Minaj: I think that you’ll know it when you’re in the same room with it. Obviously, in the time that we’re living in now, we need an entertainer. Unfortunately, I asked someone recently, “If you name the 10 biggest stars right now, who would you say has a Whitney Houston voice?” That’s just not where we’re at right now.
So I think that because we’re at this day and time, I think that we’re looking for an all-around entertainer, someone who’s going to captivate people, with or without music. I think it’s more about who you are now. With social media, people now get a chance to really know who you are.
It’s not about just a record company giving you a song. It’s about, “We want to know, “Is this about you? Am I really inspired by you? Do I relate to you? Is what you say, is that who you are when you go home?”
It’s so many things. It’s kind of like the process of elimination. We all four vote on everyone. When it’s all said and done, America is going to vote, so America is going to decide who they want, whether they want a big singer or an entertainer. It’s not going to be us [judges who decide the winner]. It’s going to be you guys.

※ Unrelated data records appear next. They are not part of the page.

(* ===== verification/Server.v ===== *)
(** * The HTTP handler (server.go)

    What [ServeHTTP] answers and what it asks of a session, for every request.  A handler
    returns a [reply]: the response as far as it is written here, what is reported to the
    connection-error handler, and the action that follows, which the session machine
    carries out: start a session on a transport, or give one that is stored an arrival.

    [websocket.Accept], [gzip] and the WebTransport session are code outside the
    repository: they are arguments. *)
From S2P Require Import Prelude Machine Packet Unicode Payload Framing Json Http.
From S2P Require Import ServerOptions ServerTransport ServerSocket SessionMachine.
From S2P Require Import SessionStore Handshake.

Definition pollCompressionThreshold : Z := 1024.

Record AcceptOptions := mkAccept { InsecureSkipVerify : bool; OriginPatterns : list bytes }.

(** [A] is the type of a [*ServerSocket].  The application's handlers are named by
    numbers. *)
Record Server {A : Type} := mkServer {
  s_options : serverConfig;
  s_sessions : gmap bytes (stored A);
  s_onConnection : option nat;
  s_onConnectionError : option nat;
}.
Arguments Server A : clear implicits.

Inductive action {A : Type} :=
| Nothing
| StartSession (k : transportKind) (id : bytes) (open : Packet)
| ToSession (x : stored A) (a : arrival)
| ServeWebTransport
| CloseWebSocket (reason : bytes)
| CloseWebTransport.
Arguments action A : clear implicits.

Record reply {A : Type} := mkReply {
  response : ResponseWriter;
  reports : list (ConnectionErrorCode * bytes);
  follows : action A;
}.
Arguments reply A : clear implicits.

Definition NewServer {A} (options : list ServerOption) : Server A :=
  mkServer A (NewServer_config options) newSessionStore None None.

Definition OnConnection {A} (handler : option nat) (s : Server A) : Server A :=
  mkServer A (s_options s) (s_sessions s) handler (s_onConnectionError s).
Definition OnConnectionError {A} (handler : option nat) (s : Server A) : Server A :=
  mkServer A (s_options s) (s_sessions s) (s_onConnection s) handler.

(** The calls of the connection-error handler a reply leads to. *)
Definition notifies {A} (s : Server A) (rp : reply A)
    : list (nat * ConnectionErrorCode * bytes) :=
  match s_onConnectionError s with
  | None => []
  | Some handler => (λ '(code, reason), (handler, code, reason)) <$> reports rp
  end.

(** The registry as the application sees it. *)
Definition Sockets {A} (s : Server A) : list (stored A) := all (s_sessions s).
Definition Count {A} (s : Server A) : Z := count (s_sessions s).
Definition Socket_ {A} (id : bytes) (s : Server A) : option (stored A) := get id (s_sessions s).

(** ** Responses *)

Definition error_json (code : ConnectionErrorCode) : json :=
  JObj [(str "code", JInt (code_int code)); (str "message", JStr (message code))].

Definition writeServerError (code : ConnectionErrorCode) (w : ResponseWriter) : ResponseWriter :=
  let w := header_op (Set_ (str "Content-Type") (str "application/json")) w in
  Write (Marshal (error_json code)) (WriteHeader (status code) w).

Definition writePollHeaders (w : ResponseWriter) : ResponseWriter :=
  let w := header_op (Set_ (str "Content-Type") (str "text/plain; charset=UTF-8")) w in
  header_op (Set_ (str "Cache-Control") (str "no-store")) w.

Definition acceptsGzip (r : Request) : bool :=
  existsb (λ encoding, EqualFold (TrimSpace (split_head ";"%byte encoding)) (str "gzip"))
    (split_on ","%byte (Get (str "Accept-Encoding") (Header r))).

Definition setSessionCookie (c : serverConfig) (id : bytes) (w : ResponseWriter)
    : ResponseWriter :=
  match cookie c with
  | None => w
  | Some k =>
      SetCookie (mkHttpCookie (Name k) id (Path k) (HTTPOnly k) (Secure k)
                   (cookie_SameSite k) (MaxAge k)) w
  end.

Definition allowsAllOrigins (c : serverConfig) : bool :=
  bool_decide (AllowedOrigins (cors c) = []) ||
  bool_decide (str "*" ∈ AllowedOrigins (cors c)).

(** The value of Access-Control-Allow-Origin, empty for none. *)
Definition allow_origin (c : serverConfig) (origin : bytes) : bytes :=
  if allowsAllOrigins c
  then (if AllowCredentials (cors c) && negb (bool_decide (origin = [])) then origin else str "*")
  else if negb (bool_decide (origin = [])) && bool_decide (origin ∈ AllowedOrigins (cors c))
  then origin else [].

Definition applyCORS (c : serverConfig) (r : Request) (w : ResponseWriter)
    : bool * ResponseWriter :=
  let allowOrigin := allow_origin c (Get (str "Origin") (Header r)) in
  let w :=
    if decide (allowOrigin = []) then w
    else
      let w := header_op (Set_ (str "Access-Control-Allow-Origin") allowOrigin) w in
      let w := if decide (allowOrigin = str "*") then w
               else header_op (Add (str "Vary") (str "Origin")) w in
      if AllowCredentials (cors c)
      then header_op (Set_ (str "Access-Control-Allow-Credentials") (str "true")) w else w in
  if decide (Method r = MethodOptions) then
    let allowedHeaders := if decide (AllowedHeaders (cors c) = []) then [str "Content-Type"]
                          else AllowedHeaders (cors c) in
    let w := header_op (Set_ (str "Access-Control-Allow-Methods") (str "GET, POST, OPTIONS")) w in
    let w := header_op (Set_ (str "Access-Control-Allow-Headers")
                          (Join allowedHeaders (str ", "))) w in
    (true, WriteHeader StatusNoContent w)
  else (false, w).

(** ** Handlers *)

Section handlers.
Context {A : Type}.
Variable gzip : bytes → bytes.
Variable Accept : AcceptOptions → Request → ResponseWriter → bool * ResponseWriter.

(** The response to a poll, given its payload. *)
Definition writePollResponse (c : serverConfig) (r : Request) (payload : bytes)
    (w : ResponseWriter) : ResponseWriter :=
  let w := writePollHeaders w in
  if httpCompression c && (pollCompressionThreshold <=? len payload) && acceptsGzip r
  then Write (gzip payload) (header_op (Set_ (str "Content-Encoding") (str "gzip")) w)
  else Write payload w.

Definition answer (w : ResponseWriter) : reply A := mkReply A w [] Nothing.

Definition rejectConnection (code : ConnectionErrorCode) (reason : bytes) (w : ResponseWriter)
    : reply A :=
  mkReply A (writeServerError code w) [(code, reason)] Nothing.

(** The rejection, if the gate refuses the request. *)
Definition allowHandshake (c : serverConfig) (r : Request) (w : ResponseWriter)
    : option (reply A) :=
  match allowRequest c with
  | None => None
  | Some allow =>
      match allow r with
      | None => None
      | Some text => Some (rejectConnection ConnectionErrorForbidden text w)
      end
  end.

(** [random] is what [generateID] draws. *)
Definition handleHandshake (c : serverConfig) (random : bytes) (r : Request)
    (w : ResponseWriter) : reply A :=
  match allowHandshake c r w with
  | Some rejection => rejection
  | None =>
      let id := generateID c random r in
      let w := setSessionCookie c id w in
      let open := buildOpenPacket c id true in
      let w := WriteHeader StatusOK (writePollHeaders w) in
      mkReply A (Write (EncodePayload [open]) w) [] (StartSession KPolling id open)
  end.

Jackson: For me, it goes back to the beginning of what you looking for. I want it all. I think the stage is set now to have an entertainer that has an incredible voice. Why can’t we? The people who inspired me and the inspired you guys really kind of have it all. I think there are a couple of people right now have it all. I think Beyoncé has it all. I think and I know that you can have it all, and that’s what I want.
What did you say to the first person you talked to after Hollywood Week was over and about what people will see on the show? What are you the most proud of in the contestants?
Carey: Do you think I got into that detailed conversation about it? I was like, “I want to sleep.” Sometimes I would discuss different people if they were inspiring to me. Sometimes I would just kind of process things. I felt the whole journey was very interesting.
It is a question of, “Who is that big voice?” or “Who is that voice that moves you in a certain way?” It’s difficult to compare legends that may not be with us anymore or some that still are to a brand-new artist, because they may have an inkling of that person, but they’re never going to be that person.
They could be totally inspired by Bob Marley, but it’s going to be a rare day in wherever that you’re going to find the next Bob Marley. So, for me, it was like, “Wow, who is unique? Who is different? Who is extremely talented vocally?” That’s what I would mull over and think about.
Urban: I think at the end of the day, every single one f us watched somebody we loved not get to go through. And it’s very frustrating. But I also know that there are people that I loved that I’m thrilled that they’re going to go through. And I saw them in Hollywood, and it was very cool.